A plan to use rotenone to eliminate smallmouth bass in part of the Miramichi River watershed has stalled yet again. The project would use rotenone, a piscicide, to kill the aquatic species in a section of the Miramichi that has been invaded by the bass, which pose a threat, potentially an existential one, to salmon in that section of the waterway.
The introduction of bass is believed to date back to 2008, when it’s thought they were established in Miramichi Lake. Since then, other avenues of containment and elimination haven’t been enough. Electrofishing and standard angling did not prevent the spread of the smallmouth. A barrier didn’t stop the bass from entering the Southwest Miramichi River in 2019.

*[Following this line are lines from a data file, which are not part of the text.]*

(* ===== verification/DebugSpec.v ===== *)
(** * Correctness of the debugging functions

    Numbers print as they do on the screen, the log is a ring of the last 1024
    timestamps, dumps read the region they are asked for, and the second way to
    create processes keeps the process table well formed. *)
From S2P Require Import Prelude Heap HeapSpec HeapAlloc HeapFree HeapAligned Frames Process Screen ScreenSpec Debug.

(** ** Numbers *)
Lemma dec_fill_loop : ∀ fuel value i acc r n,
  dec_loop fuel value i acc = Ok r → i < Z.of_nat n → dec_fill n value acc = r.
Proof.
  induction fuel as [| fuel IH]; intros value i acc r n; [done |]. cbn [dec_loop]. destruct (Z.leb_spec value 0) as [Hv | Hv].
  - intros [= <-] _. destruct n; [done |]. cbn [dec_fill]. by rewrite (proj2 (Z.leb_le value 0) Hv).
  - destruct (Z.ltb_spec i 0); [done |]. intros Hl Hi. destruct n as [| n]; [lia |]. cbn [dec_fill].
    rewrite (proj2 (Z.leb_gt value 0) Hv). apply (IH _ _ _ _ n Hl). lia.
Qed.

(** [print_dec] prints what [screen_print_dec] prints. *)
Theorem print_dec_same num s : is_u32 num → screen_print_dec num s = Ok (tt, print_dec num s).
Proof.
  intros Hn. destruct (dec_string_ok num Hn) as (str & Hs & _). unfold screen_print_dec. rewrite Hs. cbn. do 2 f_equal.
  unfold dec_string in Hs. unfold print_dec. destruct (num =? 0); [by injection Hs as <- |].
  f_equal. symmetry. eapply dec_fill_loop; [exact Hs | lia].
Qed.

(** ** The log *)

(** [hist] are all timestamps logged since the buffer was cleared. *)
Definition log_shows (hist : list Z) (s : dstate) : Prop :=
  log_index (debug_state s) = u32 (Z.of_nat (length hist)) ∧
  length (log_buffer (debug_state s)) = 1024%nat ∧
  ∀ m, (length hist < m + 1024)%nat → (m < length hist)%nat →
    log_buffer (debug_state s) !! (m mod 1024)%nat = hist !! m.

Lemma log_slot n : Z.to_nat (u32 (Z.of_nat n) mod LOG_SIZE) = (n mod 1024)%nat.
Proof.
  unfold u32, LOG_SIZE. rewrite Z.mod_mod_divide by by exists 4194304.
  change 1024 with (Z.of_nat 1024). rewrite <- Nat2Z.inj_mod. apply Nat2Z.id.
Qed.

Lemma log_message_shows hist s : log_shows hist s → log_shows (hist ++ [timestamp s]) (log_message s).
Proof.
  intros (Hi & Hl & Hs). unfold log_message. cbn [kernel_get_timestamp]. split; [| split]; cbn [debug_state set_debug log_index log_buffer].
  - rewrite Hi, length_app. unfold u32. rewrite Zplus_mod_idemp_l. f_equal. cbn. lia.
  - by rewrite length_insert.
  - rewrite length_app. cbn. intros m Hm Hm'. rewrite Hi, log_slot.
    destruct (decide (m = length hist)) as [-> | Hne].
    + rewrite list_lookup_insert_eq by (rewrite Hl; apply Nat.mod_upper_bound; lia).
      rewrite lookup_app_r by lia. by rewrite Nat.sub_diag.
    + rewrite lookup_app_l by lia. rewrite <- Hs by lia. apply list_lookup_insert_ne.
      intros He. pose proof (Nat.div_mod_eq m 1024) as E1. pose proof (Nat.div_mod_eq (length hist) 1024) as E2. lia.
Qed.

Section Debug.
Variable screen_print_char : Z → screen → screen.
Notation debug_print := (debug_print screen_print_char).
Notation debug_init := (debug_init screen_print_char).
Notation process_create_enhanced := (process_create_enhanced screen_print_char).

(** A sequence of messages, each with its level. *)
Definition debug_prints (ms : list (Z * bytes)) (s : dstate) : dstate :=
  foldl (λ s m, debug_print (fst m) (snd m) s) s ms.

Lemma debug_print_shows level fmt hist s : log_shows hist s →
  log_shows (hist ++ if debug_level (debug_state s) <? level then [] else [timestamp s]) (debug_print level fmt s) ∧
  debug_level (debug_state (debug_print level fmt s)) = debug_level (debug_state s) ∧
  timestamp (debug_print level fmt s) = u32 (timestamp s + if debug_level (debug_state s) <? level then 0 else 1) ∨
  ¬ is_u32 (timestamp s).
Proof.
  intros Hs. unfold Debug.debug_print. destruct (_ <? level).
  - rewrite app_nil_r, Z.add_0_r. destruct (decide (0 <= timestamp s < 4294967296)) as [Ht | Ht]; [left | by right].
    rewrite u32_small by done. done.
  - left. split; [exact (log_message_shows hist s Hs) | done].
Qed.

(** The messages that the level lets through. *)
Definition passing (level : Z) (ms : list (Z * bytes)) : nat := length (filter (λ m, fst m <= level) ms).

Lemma debug_prints_shows ms : ∀ hist s,
  log_shows hist s → is_u32 (timestamp s) →
  let n := passing (debug_level (debug_state s)) ms in
  log_shows (hist ++ ((λ i, u32 (timestamp s + Z.of_nat i)) <$> seq 0 n)) (debug_prints ms s).
Proof.
  induction ms as [| [level fmt] ms IH]; intros hist s Hs Ht n; subst n; [cbn; by rewrite app_nil_r |].
  change (debug_prints ((level, fmt) :: ms) s) with (debug_prints ms (debug_print level fmt s)).
  destruct (debug_print_shows level fmt hist s Hs) as [(Hs' & Hl & Hts) | Hn]; [| by destruct Hn].
  unfold passing. cbn [fst]. destruct (Z.ltb_spec (debug_level (debug_state s)) level) as [Hlt | Hle].
  - rewrite filter_cons_False by (cbn; lia). rewrite app_nil_r in Hs'.
    specialize (IH hist _ Hs'). rewrite Hts, Hl in IH. rewrite Z.add_0_r, u32_small in IH by done. by apply IH.
  - rewrite filter_cons_True by done. cbn [length seq fmap list_fmap].
    specialize (IH _ _ Hs' ltac:(rewrite Hts; apply u32_range)). cbv zeta in IH. rewrite Hts, Hl, <- app_assoc in IH. cbn [app] in IH.
    rewrite Z.add_0_r, u32_small by done. rewrite <- fmap_S_seq, <- list_fmap_compose.
    erewrite list_fmap_ext; [exact IH |]. intros _ i _. cbn [compose]. unfold u32. rewrite Zplus_mod_idemp_l. f_equal. lia.
Qed.

(** After [debug_init] and any messages, the log holds the timestamps of the
    last 1024 messages that passed the level, each at its number modulo 1024:
    the counter of messages may wrap around. *)
Theorem debug_log_ring ms s :
  is_u32 (timestamp s) →
  let n := S (passing DEBUG_INFO ms) in
  log_shows ((λ i, u32 (timestamp s + Z.of_nat i)) <$> seq 0 n) (debug_prints ms (debug_init s)).
Proof.
  intros Ht n. set (s0 := set_debug (DebugInfo DEBUG_INFO (replicate (Z.to_nat LOG_SIZE) 0) 0 0 0) s).
  assert (H0 : log_shows [] s0) by (split; [done |]; split; [done |]; cbn; lia).
  exact (debug_prints_shows ((DEBUG_INFO, bytes_of "Debug system initialized") :: ms) [] s0 H0 Ht).
Qed.

(** ** Creation of processes *)
Lemma search_free_spec from b : ∀ n i,
  match search_free n from i b with
  | Some j => ∃ d, (i <= d < i + n)%nat ∧ j = ((from + d) mod 256)%nat ∧ slot_bit b j = false ∧
      ∀ l, (i <= l < d)%nat → slot_bit b ((from + l) mod 256)%nat = true
  | None => ∀ l, (i <= l < i + n)%nat → slot_bit b ((from + l) mod 256)%nat = true
  end.
Proof.
  induction n as [| n IH]; intros i; cbn [search_free]; [lia |]. rewrite slot_free_bit.
  destruct (slot_bit b ((from + i) mod 256)) eqn:E; cbn [negb].
  - specialize (IH (S i)). destruct (search_free n from (S i) b) as [j |].
    + destruct IH as (d & Hd & Hj & Hb & Hl). exists d. split_and!; [lia | lia | done | done |].
      intros l Hll. destruct (decide (l = i)) as [-> |]; [done |]. apply Hl. lia.
    + intros l Hll. destruct (decide (l = i)) as [-> |]; [done |]. apply IH. lia.
  - exists i. split_and!; [lia | lia | done | done |]. lia.
Qed.

(** Every slot is at some distance from where the search starts. *)
Lemma cyclic_distance from i : (from < 256)%nat → (i < 256)%nat → ∃ d, (d < 256)%nat ∧ ((from + d) mod 256)%nat = i.
Proof.
  intros Hf Hi. exists ((i + 256 - from) mod 256)%nat. split; [by apply Nat.mod_upper_bound |].
  rewrite Nat.Div0.add_mod_idemp_r. replace (from + (i + 256 - from))%nat with (i + 1 * 256)%nat by lia.
  rewrite Nat.Div0.mod_add. by apply Nat.mod_small.
Qed.

Lemma debug_print_dk level fmt s :
  dk (debug_print level fmt s) = dk s ∧ extras (debug_print level fmt s) = extras s ∧ last_search (debug_print level fmt s) = last_search s.
Proof. unfold Debug.debug_print. by destruct (_ <? _). Qed.

(** C40. [process_create_enhanced] puts a ready process with a fresh identifier,
    the current process as parent and the first 31 characters of its name into
    the first free slot after the one found last, going around; the process
    table stays well formed, and it answers 0 exactly when no slot is free. *)
Theorem process_create_enhanced_ok name s bs :
  proc_base (dk s) → heap_ok (kheap (dk s)) bs → slot_bit (process_bitmap (dk s)) 0 = true → (last_search s < 256)%nat →
  length (extras s) = 256%nat → 0 < next_pid (dk s) → next_pid (dk s) + 1 < 4294967296 →
  (∃ d s', (d < 256)%nat ∧ let i := ((last_search s + d) mod 256)%nat in
     state (process_table (dk s) !!! i) = TERMINATED ∧
     (∀ l, (l < d)%nat → state (process_table (dk s) !!! ((last_search s + l) mod 256)%nat) ≠ TERMINATED) ∧
     process_create_enhanced name s = Ok (next_pid (dk s), s') ∧ proc_base (dk s') ∧
     pid (process_table (dk s') !!! i) = next_pid (dk s) ∧ state (process_table (dk s') !!! i) = READY ∧
     pname (extras s' !!! i) = take 31 (default [] name) ∧
     ∀ j, j ≠ i → process_table (dk s') !!! j = process_table (dk s) !!! j ∧ extras s' !!! j = extras s !!! j) ∨
  (∀ j, (j < 256)%nat → state (process_table (dk s) !!! j) ≠ TERMINATED) ∧
   ∃ s', process_create_enhanced name s = Ok (0, s') ∧ dk s' = dk s ∧ extras s' = extras s.
Proof.
  intros Hbase Hheap H0 Hls Hx Hn0 Hn. pose proof (pb_bits _ Hbase) as Hbits.
  unfold Debug.process_create_enhanced, find_free_pid_cyclic.
  pose proof (search_free_spec (last_search s) (process_bitmap (dk s)) 256 0) as Hf.
  destruct (search_free _ _ _ _) as [i |].
  2:{ right. split.
      - intros j Hj. destruct (cyclic_distance (last_search s) j Hls Hj) as (d & Hd & <-).
        apply Hbits; [done |]. apply Hf. lia.
      - eexists. split; [done |]. by destruct (debug_print_dk DEBUG_WARN (bytes_of "No free process slots available") s) as (? & ? & _). }
  left. destruct Hf as (d & Hd & Hi & Hfree & Hbefore). exists d.
  assert (Hi256 : (i < 256)%nat) by (rewrite Hi; by apply Nat.mod_upper_bound).
  destruct (Nat.eqb_spec i 0) as [-> | Hi0]; [congruence |].
  destruct (kmalloc_returns KERNEL_STACK_SIZE (kheap (dk s)) bs Hheap) as (stack & h & Hk); [unfold KERNEL_STACK_SIZE; lia |].
  cbn [dk set_last_search set_dk kheap set_bitmap]. rewrite Hk. ok_bind. cbv beta iota. cbn [kernel_get_timestamp].
  eexists. split; [lia |]. cbv zeta. rewrite <- Hi. split.
  { destruct (decide (state (process_table (dk s) !!! i) = TERMINATED)) as [| Hne]; [done |].
    apply Hbits in Hne; [congruence | done]. }
  split. { intros l Hl. apply Hbits; [by apply Nat.mod_upper_bound |]. apply Hbefore. lia. }
  split; [reflexivity |].
  rewrite (proj1 (debug_print_dk _ _ _)), (proj1 (proj2 (debug_print_dk _ _ _))).
  cbn [dk extras set_extras set_dk]. split; [by apply (fill_slot_base (dk s) i) |].
  cbn [process_table set_kheap set_next_pid set_table set_bitmap dk extras set_last_search set_dk set_timestamp].
  pose proof (pb_table _ Hbase) as Htab. rewrite !list_lookup_total_insert_eq by (rewrite ?Htab, ?Hx; lia).
  split_and!; try done. intros j Hj. by rewrite !list_lookup_total_insert_ne.
Qed.

(** ** Dumps *)
Section Dumps.
Variables (mem mem' : Z → Z).

Lemma row_hex_frame n : ∀ a left s, (∀ x, a <= x < a + Z.min left (Z.of_nat n) → mem (u32 x) = mem' (u32 x)) →
  row_hex screen_print_char mem n a left s = row_hex screen_print_char mem' n a left s.
Proof.
  induction n as [| n IH]; intros a left s Hm; cbn [row_hex]; [done |]. destruct (Z.leb_spec left 0); [done |].
  rewrite (Hm a) by lia. apply IH. intros x Hx. apply Hm. lia.
Qed.
Lemma row_ascii_frame n : ∀ a left s, (∀ x, a <= x < a + Z.min left (Z.of_nat n) → mem (u32 x) = mem' (u32 x)) →
  row_ascii screen_print_char mem n a left s = row_ascii screen_print_char mem' n a left s.
Proof.
  induction n as [| n IH]; intros a left s Hm; cbn [row_ascii]; [done |]. destruct (Z.leb_spec left 0); [done |].
  rewrite (Hm a) by lia. apply IH. intros x Hx. apply Hm. lia.
Qed.
Lemma dump_rows_frame n : ∀ addr size i s,
  (∀ x, addr + i <= x < addr + Z.min size (i + 16 * Z.of_nat n) → mem (u32 x) = mem' (u32 x)) →
  dump_rows screen_print_char mem n addr size i s = dump_rows screen_print_char mem' n addr size i s.
Proof.
  induction n as [| n IH]; intros addr size i s Hm; cbn [dump_rows]; [done |].
  destruct (Z.ltb_spec i size); cbn [negb]; [| done].
  rewrite row_hex_frame, row_ascii_frame by (intros x Hx; apply Hm; lia). apply IH. intros x Hx. apply Hm. lia.
Qed.

(** A dump reads at most the first 256 bytes of the region, and nothing outside it. *)
Theorem debug_dump_memory_reads addr size s :
  (∀ x, addr <= x < addr + Z.min size 256 → mem (u32 x) = mem' (u32 x)) →
  debug_dump_memory screen_print_char mem addr size s = debug_dump_memory screen_print_char mem' addr size s.
Proof. intros Hm. apply dump_rows_frame. intros x Hx. apply Hm. lia. Qed.
End Dumps.
End Debug.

The plan was conceived by a working group as a further – and yes, more forceful – way to contain the smallmouth and eliminate them. The piscicide would be neutralized downstream and much care taken to ensure that native species can repopulate the sections of waterway to be treated. The idea was developed by many local stakeholders and reflects a lengthy consultation process, including with Indigenous communities. It was approved by Fisheries and Oceans Canada.
In that light, it’s no longer acceptable that last-minute court challenges continue to stall the project. While one request for an injunction was recently withdrawn, another is now in motion.
Meanwhile, the bass continue their conquest. Continuing to oppose the plan flies in the face of the wishes of many local stakeholders and also fails to treat the situation with the urgency it deserves. Changing climate patterns mean invasive species are becoming an increasing threat to our ecosystems, and we rarely have the luxury of time, especially not two consecutive seasons of legal limbo.
The gridlock shows there is a problem with our system, in which opposition to a soundly conceived project can stall it indefinitely.
It’s time for the legal uncertainty to be cleared up once and for all, with speed. The plan must either proceed, or be scrapped and a suitable alternative plan arranged to keep smallmouth bass from further reducing fragile salmon stocks in the Miramichi watershed, a region that depends on them.
Unfortunately, there are no perfect options or even good options for the elimination of many invasive species. But the more time that passes with little or no action, the more destruction those species can wreak. We believe it’s time for the project to proceed.